The Zone Of Interest, Martin Amis’in aynı adlı romanından uyarlanmış bir film. Yönetmeni Jonathon Glazer. Auschwitz kapının yöneticisi Rudolf Höss ve ailesinin kampın yanındaki ev yaşamına odaklanıyor.
Binlerce insanın ölüme sürüklendiği, bacalarından yakılan cesetlerin dumanları yükselen kampın yanında cennetten bir köşe yaratmış olan Höss ailesinin günlük rutini filmin ortasında yer alıyor. Uzaktan bakınca sıradan bir ailenin yazlık evindeki yaşam izlenimi uyandırabilecekken; minik detaylara dikkat etmeye, konuşulanlara kulak vermeye başlayınca aslında cehennemi andıran bir yerde olan biteni gözlemekte olduğumuzu anlıyoruz.
Höss çiftinin erken evlendikleri, yokluktan geldikleri kolaylıkla anlaşılıyor, kurbanlardan kopartılanlarla kurdukları yaşamdan gurur duyduklarını belli etmekten çekinmiyorlar. Hedwige Höss tutuklu bir kadının kürkünü giyip kendini mağrur gözlerle aynada süzdükten sonra, kürkün eteklerinde gizlenmiş olabilecek mücevherleri arıyor. Ziyarete gelen komşularla diş macununun içinde gizli elmasın nasıl bulunduğu kahkahalarla konuşuluyor.
Büyük oğul Klaus ölülerin ağzından sökülmüş altın, gümüş kaplama dişlerle oynuyor. R. Höss verimi artırmak, yani bir saatte yakılabilecek ceset sayısının arttırılabilmek için diğer görevlilerle beyin fırtınası yapıyor. Muazzam bahçenin öbür yanında ise gece gündüz tüten baca sürekli kül üretiyor, küller bahçenin bir bölümüne bitkilerin köklerine serpiliyor. Frau Höss’ün annesi ziyarete geldiğinde neyin ortasına düştüğünü önce anlamıyor ancak fark edince sabahın olmasını beklemeden kızının evinden kaçarcasına ayrılıyor. Bahçe duvarının öbür yanından gelen eziyet sesleri günün her saatinde devam ediyor. Küçük erkek çocuk Hans bir elma için kavga çıkaran bir yahudi için verilen “boğun şunu nehirde” emri üzerine kendi kendine “bir daha yapma sakın” diye fısıldıyor.

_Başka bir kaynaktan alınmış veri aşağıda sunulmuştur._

(** The [n] bytes that the array holds from offset [q] on. *)
Fixpoint bytes_at (m : buffer) (q : Z) (n : nat) : list byte :=
  match n with
  | O => []
  | S n' => bf_byte m q :: bytes_at m (q + 1) n'
  end.

(** One step of the record stream decoder, in words: the tag byte at the
    cursor [p] decides what is read, what is shown and where the next
    record starts.  The result is the pointer returned, [None] for the
    null pointer, and the log of the step.  The payload of a Data record
    is read and shown when the flag is cleared and [12 + byte_count] is
    below 2^32; with the flag set the notice is shown instead, and from
    2^32 on no payload byte is read. *)
Definition step_at (hide_program_bytes : bool) (m : buffer) (p : Z)
    : option Z * list event :=
  let b i := bf_byte m (p + i) in
  let tag := C.uchar (b 0) in
  if tag =? 1 then
    let segment_type := C.uchar (b 1) in
    let flags := big_endian [b 2; b 3] in
    let start_address := big_endian [b 4; b 5; b 6; b 7] in
    let byte_count := big_endian [b 8; b 9; b 10; b 11] in
    (Some (p + 12 + byte_count),
     reads_from p 12
       ++ [Pr (LDataRecord segment_type flags start_address byte_count)]
       ++ (if hide_program_bytes then [Pr LProgramBytesHidden]
           else if 12 + byte_count <? 2 ^ 32 then
             shown_bytes p 12 (bytes_at m (p + 12) (Z.to_nat byte_count))
           else []))
  else if tag =? 2 then
    let entry_address := big_endian [b 1; b 2; b 3; b 4] in
    let segment_type := C.uchar (b 5) in
    (Some (p + 6),
     reads_from p 6 ++ [Pr (LEntryRecord entry_address segment_type)])
  else if tag =? 3 then
    let checksum := big_endian [b 1; b 2; b 3; b 4] in
    (None, reads_from p 5 ++ [Pr (LEndRecord checksum)])
  else (None, [Rd p]).

(** The log of a step with what follows the line of a Data record, the
    accesses to the payload and the bytes shown, replaced by the notice
    "[Program bytes hidden]". *)
Fixpoint hide_payload (w : list event) : list event :=
  match w with
  | [] => []
  | Pr (LDataRecord segment_type flags start_address byte_count) :: _ =>
      [Pr (LDataRecord segment_type flags start_address byte_count);
       Pr LProgramBytesHidden]
  | e :: w' => e :: hide_payload w'
  end.

(** A tag that starts no record of the format. *)
Definition unknown_tag (t : byte) : Prop :=
  C.uchar t <> DATA_RECORD_TAG /\ C.uchar t <> ENTRY_RECORD_TAG
  /\ C.uchar t <> END_RECORD_TAG.

(** ** Sample files *)

(** Array contents before [fread]: all zero. *)
Definition zeros : Z -> byte := fun _ => "000"%byte.

(** The header of the example of section 8 of the specification:
    magic 1, flags 0, 4 program bytes, version 0x0100. *)
Definition sample_header : list byte :=
  ["000"; "000"; "000"; "001"; "000"; "000"; "000"; "000";
   "000"; "000"; "000"; "004"; "001"; "000"]%byte.

(** Data record of segment 0, flags 0, address 0, payload DE AD BE EF. *)
Definition sample_data : list byte :=
  ["001"; "000"; "000"; "000"; "000"; "000"; "000"; "000";
   "000"; "000"; "000"; "004"; "222"; "173"; "190"; "239"]%byte.

(** Entry record of address 8, segment 1. *)
Definition sample_entry : list byte :=
  ["002"; "000"; "000"; "000"; "008"; "001"]%byte.

(** End record of checksum 0. *)
Definition sample_end : list byte :=
  ["003"; "000"; "000"; "000"; "000"]%byte.

(** The file of the example of section 8. *)
Definition sample_file : list byte :=
  sample_header ++ sample_data ++ sample_end.

(** [sample_header] and an End record cut after its second checksum
    byte. *)
Definition truncated_end_file : list byte :=
  sample_header ++ ["003"; "000"; "000"]%byte.

(** [sample_header] and [sample_data] cut after its second payload byte. *)
Definition truncated_data_file : list byte :=
  sample_header ++ firstn 14 sample_data.

(** [sample_header] and the tag 0x07. *)
Definition unknown_tag_file : list byte :=
  sample_header ++ ["007"]%byte.

(** [sample_header], an Entry record and the tag 0x09 where the End record
    should be. *)
Definition entry_then_unknown_file : list byte :=
  sample_header ++ sample_entry ++ ["009"; "000"; "000"; "000"; "000"]%byte.

(** A Data record whose byte count is 0xFFFFFFFF. *)
Definition wrap_record : list byte :=
  ["001"; "000"; "000"; "000"; "000"; "000"; "000"; "000";
   "255"; "255"; "255"; "255"]%byte.

(** An array of 999,970 zero bytes and the twelve field bytes of a Data
    record of 16 program bytes: the record starts 16 bytes before the end
    of the array. *)
Definition late_data_buffer : buffer :=
  mkBuffer (repeat "000"%byte (Z.to_nat 999970)
              ++ ["001"; "000"; "000"; "000"; "000"; "000"; "000"; "000";
                  "000"; "000"; "000"; "016"]%byte)
           zeros.

(** A well-formed file of 1,000,031 bytes: a Data record of 1,000,000
    (0x000F4240) zero bytes and the End record. *)
Definition oversized_file : list byte :=
  sample_header
    ++ ["001"; "000"; "000"; "000"; "000"; "000"; "000"; "000";
        "000"; "015"; "066"; "064"]%byte
    ++ repeat "000"%byte (Z.to_nat 1000000) ++ sample_end.

(** 1,000,000 zero bytes. *)
Definition file_1M : list byte := repeat "000"%byte (Z.to_nat 1000000).

(** 2^31 zero bytes. *)
Definition file_2G : list byte := repeat "000"%byte (Z.to_nat 2147483648).

(** A byte 1 and 2^32 + 3 zero bytes. *)
Definition file_4G : list byte :=
  "001"%byte :: repeat "000"%byte (Z.to_nat 4294967299).

(** ** [main] with its arguments *)

(** What [main] itself shows. *)
Inductive message : Type :=
| MUsage
| MCouldNotOpenFile.

(** The console: the messages of [main] and the events of the stages. *)
Inductive console : Type :=
| Msg (x : message)
| Ev (e : event).

(** [s[i]] of a C string: its characters, then the terminating NUL. *)
Definition char_at (s : String.string) (i : nat) : Ascii.ascii :=
  match String.get i s with
  | Some c => c
  | None => Ascii.zero
  end.

(** The label [paramError]: the usage text, return 1. *)
Definition paramError : outcome Z * list console := (Ok 1, [Msg MUsage]).

(** The test of [argv[2]]: [Some true] when [hide_program_bytes] is set,
    [None] for [goto paramError]. *)
Definition option_h (arg : String.string) : option bool :=
  if Ascii.eqb (char_at arg 0) "-"%char then
    if Ascii.eqb (char_at arg 1) "h"%char then Some true else None
  else None.

(** [main(argc, argv)]: [fopen name] is the contents of the file [name],
    [None] when it cannot be opened. *)
Definition main_args (fopen : String.string -> option (list byte))
    (stale : Z -> byte) (argv : list String.string)
    : outcome Z * list console :=
  let argc := Z.of_nat (length argv) in
  if negb (argc =? 2) && negb (argc =? 3) then paramError
  else
    match (if argc =? 3 then option_h (nth 2 argv ""%string)
           else Some false) with
    | None => paramError
    | Some hide_program_bytes =>
        match fopen (nth 1 argv ""%string) with
        | None => (Ok 1, [Msg MCouldNotOpenFile])
        | Some file =>
            let (r, w) := main hide_program_bytes stale file in
            (r, map Ev w)
        end
    end.

(** ** Order of the accesses *)

(** [x] accesses [n] consecutive bytes from offset [p] on, one after the
    other, and a pointer that it returns is behind all of them. *)
Definition consecutive (p : Z) (x : M (option Z)) : Prop :=
  exists n : nat,
    reads (snd x) = reads (reads_from p n)
    /\ forall q : Z, fst x = Ok (Some q) -> p + Z.of_nat n <= q.

(** ** Facts on machine integers *)

Lemma uchar_range (b : byte) : 0 <= C.uchar b < 256.
Proof.
  unfold C.uchar. pose proof (Byte.to_N_bounded b). lia.
Qed.

Lemma to_int_mod (z : Z) : C.to_int z mod 2 ^ 32 = z mod 2 ^ 32.
Proof.
  unfold C.to_int.
  rewrite Zminus_mod_idemp_l.
  f_equal. lia.
Qed.

Lemma to_uint_lor (a b : Z) :
  C.to_uint (Z.lor a b) = Z.lor (C.to_uint a) (C.to_uint b).
Proof.
  unfold C.to_uint.
  rewrite <- !Z.land_ones by lia.
  apply Z.land_lor_distr_l.
Qed.

Lemma to_uint_shl (a n : Z) : C.to_uint (C.shl a n) = Z.shiftl a n mod 2 ^ 32.
Proof.
  unfold C.to_uint, C.shl. apply to_int_mod.
Qed.

Lemma lor_disjoint (hi lo k : Z) :
  0 <= k -> 0 <= lo < 2 ^ k -> Z.lor (hi * 2 ^ k) lo = hi * 2 ^ k + lo.
Proof.
  intros Hk Hlo.
  assert (Hland : Z.land (hi * 2 ^ k) lo = 0).
  { apply Z.bits_inj'. intros n Hn.
    rewrite Z.land_spec, Z.bits_0.
    destruct (Z_lt_le_dec n k) as [Hlt | Hle].
    - rewrite Z.mul_pow2_bits_low by lia. reflexivity.
    - destruct (Z.eq_dec lo 0) as [-> | Hnz].
      + rewrite Z.bits_0. apply andb_false_r.
      + rewrite (Z.bits_above_log2 lo n); [apply andb_false_r | lia |].
        apply Z.log2_lt_pow2; try lia.
        apply Z.lt_le_trans with (2 ^ k); [lia |].
        apply Z.pow_le_mono_r; lia. }
  rewrite <- Z.lxor_lor by exact Hland.
  symmetry. apply Z.add_nocarry_lxor. exact Hland.
Qed.

Lemma be32_value (b0 b1 b2 b3 : Z) :
  0 <= b0 < 256 -> 0 <= b1 < 256 -> 0 <= b2 < 256 -> 0 <= b3 < 256 ->
  be32 b0 b1 b2 b3 = b0 * 2 ^ 24 + b1 * 2 ^ 16 + b2 * 2 ^ 8 + b3.
Proof.
  intros H0 H1 H2 H3. unfold be32.
  rewrite !to_uint_lor, !to_uint_shl, !Z.shiftl_mul_pow2 by lia.
  rewrite !Z.mod_small by lia.
  change (2 ^ 0) with 1. rewrite Z.mul_1_r.
  rewrite (lor_disjoint b0 (b1 * 2 ^ 16) 24) by lia.
  replace (b0 * 2 ^ 24 + b1 * 2 ^ 16) with ((b0 * 2 ^ 8 + b1) * 2 ^ 16) by lia.
  rewrite (lor_disjoint (b0 * 2 ^ 8 + b1) (b2 * 2 ^ 8) 16) by lia.
  replace ((b0 * 2 ^ 8 + b1) * 2 ^ 16 + b2 * 2 ^ 8)
    with ((b0 * 2 ^ 16 + b1 * 2 ^ 8 + b2) * 2 ^ 8) by lia.
  rewrite (lor_disjoint _ b3 8) by lia.
  lia.
Qed.

Lemma be16_value (b0 b1 : Z) :
  0 <= b0 < 256 -> 0 <= b1 < 256 -> be16 b0 b1 = b0 * 2 ^ 8 + b1.
Proof.
  intros H0 H1. unfold be16.
  rewrite !to_uint_lor, !to_uint_shl, !Z.shiftl_mul_pow2 by lia.
  rewrite !Z.mod_small by lia.
  change (2 ^ 0) with 1. rewrite Z.mul_1_r.
  apply lor_disjoint; lia.
Qed.

(** ** The event log *)

Lemma bind_ok (A B : Type) (a : A) (w : list event) (k : A -> M B) :
  bind (Ok a, w) k = after w (k a).
Proof. reflexivity. Qed.

Lemma after_pair (A : Type) (w w' : list event) (r : outcome A) :
  after w (r, w') = (r, w ++ w').
Proof. reflexivity. Qed.

Lemma after_after (A : Type) (w1 w2 : list event) (x : M A) :
  after w1 (after w2 x) = after (w1 ++ w2) x.
Proof.
  destruct x as [r w]. unfold after. now rewrite app_assoc.
Qed.

Lemma bind_after (A B : Type) (w : list event) (x : M A) (k : A -> M B) :
  bind (after w x) k = after w (bind x k).
Proof.
  destruct x as [[a | |] w']; cbn [after bind]; try reflexivity.
  destruct (k a) as [r w'']. cbn [after]. now rewrite app_assoc.
Qed.

Lemma reads_app (w1 w2 : list event) : reads (w1 ++ w2) = reads w1 ++ reads w2.
Proof.
  induction w1 as [| [i | l] w1 IH]; cbn [reads app]; now rewrite ?IH.
Qed.

Lemma fields_app (w1 w2 : list event) :
  fields (w1 ++ w2) = fields w1 ++ fields w2.
Proof.
  induction w1 as [| [i | l] w1 IH]; cbn [fields app];
    [reflexivity | exact IH |].
  destruct l; cbn [app]; now rewrite ?IH.
Qed.

(** ** Accesses to the record buffer *)

Lemma big_endian_4 (b0 b1 b2 b3 : byte) :
  be32 (C.uchar b0) (C.uchar b1) (C.uchar b2) (C.uchar b3)
  = big_endian [b0; b1; b2; b3].
Proof.
  rewrite be32_value by apply uchar_range.
  unfold big_endian. cbn [fold_left]. lia.
Qed.

Lemma big_endian_2 (b0 b1 : byte) :
  be16 (C.uchar b0) (C.uchar b1) = big_endian [b0; b1].
Proof.
  rewrite be16_value by apply uchar_range.
  unfold big_endian. cbn [fold_left]. lia.
Qed.

Lemma big_endian_4_range (b0 b1 b2 b3 : byte) :
  0 <= big_endian [b0; b1; b2; b3] < 2 ^ 32.
Proof.
  unfold big_endian. cbn [fold_left].
  pose proof (uchar_range b0). pose proof (uchar_range b1).
  pose proof (uchar_range b2). pose proof (uchar_range b3). lia.
Qed.

(** ** Records on disk *)

Lemma encodes_length (r : SimRecord) (bs : list byte) :
  encodes r bs -> Z.of_nat (length bs) = record_size r.
Proof.
  intros [seg f0 f1 a0 a1 a2 a3 n0 n1 n2 n3 payload Hcount
         | a0 a1 a2 a3 seg | c0 c1 c2 c3]; cbn [length record_size]; lia.
Qed.

Lemma encodes_all_length (rs : list SimRecord) (bs : list byte) :
  encodes_all rs bs -> (length rs <= length bs)%nat.
Proof.
  induction 1 as [| r rs bs rest Henc _ IH]; [apply Nat.le_refl |].
  apply encodes_length in Henc. rewrite length_app. cbn [length].
  destruct r; cbn [record_size] in Henc; lia.
Qed.

Lemma encodes_all_app_inv (rs1 rs2 : list SimRecord) :
  forall bs : list byte,
  encodes_all (rs1 ++ rs2) bs ->
  exists b1 b2 : list byte,
    bs = b1 ++ b2 /\ encodes_all rs1 b1 /\ encodes_all rs2 b2.
Proof.
  induction rs1 as [| r rs1 IH]; intros bs H.
  - exists [], bs. repeat split; [constructor | exact H].
  - cbn [app] in H. inversion H as [| r' rs' b rest Henc Hrest]; subst.
    destruct (IH rest Hrest) as (b1 & b2 & -> & H1 & H2).
    exists (b ++ b1), b2. rewrite app_assoc.
    repeat split; [constructor; assumption | assumption].
Qed.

The Zone of Interest de sanki “Biri Bizi Gözetliyor” nevinden bir TV programı havası hakim, bunda klasik film teknikleri ile çekilmemiş olmasının payı büyük. Hareket hiç durmuyor. Onlarca kamera evin içine, bahçeye gizlenmiş ve sürekli kayıt yapıyor, teknik ekip ortalıkta gezinmiyor. Oyuncular rollerini kameraya değil birbirlerine oynuyorlar. Hatta bütün oyuncular aynı anda evin farklı bölmelerinde o evde yaşarmış gibi canlandırırken, diğer odalardan gelen sesleri duyuyoruz. Sürüp giden katliamın sesleri Cennet bahçesinde yaşayanların kulaklarının kanıksadığı ortam seslerine dönüşmüş. Eş zamanlı çekim ve geri planda inilder gibi süren müzik, huzur dolu görüntülerin bedelini başkalarının sürekli ödemekte olduğunu izleyicinin unutmasına fırsat vermiyor.
Gece görüşü sahnelerinde askeri kameralar kullanılmış, ancak elde edilen görüntü kare şeklinde olduğu için kadrajın dışında kalan kısımların yaratılmasında ve görüntüde incecik detaylandırılmasında yapay zekadan uyarlanılmış. İşte bu sanırım sinema için hem iyi hem de kötü bir haber demek.
Görsel olarak çok güçlü ve izleyeni rahatsız eden bir film. 2023 Sandra Hüller yılı demek yerinde olur sanırım, ne de 2023’ün iki önemli filminde baş rolün hakkını tam anlamıyla vermiş. Bu kez kendi köpeği de ona eşlik ediyor. Kaçırmamak lazım.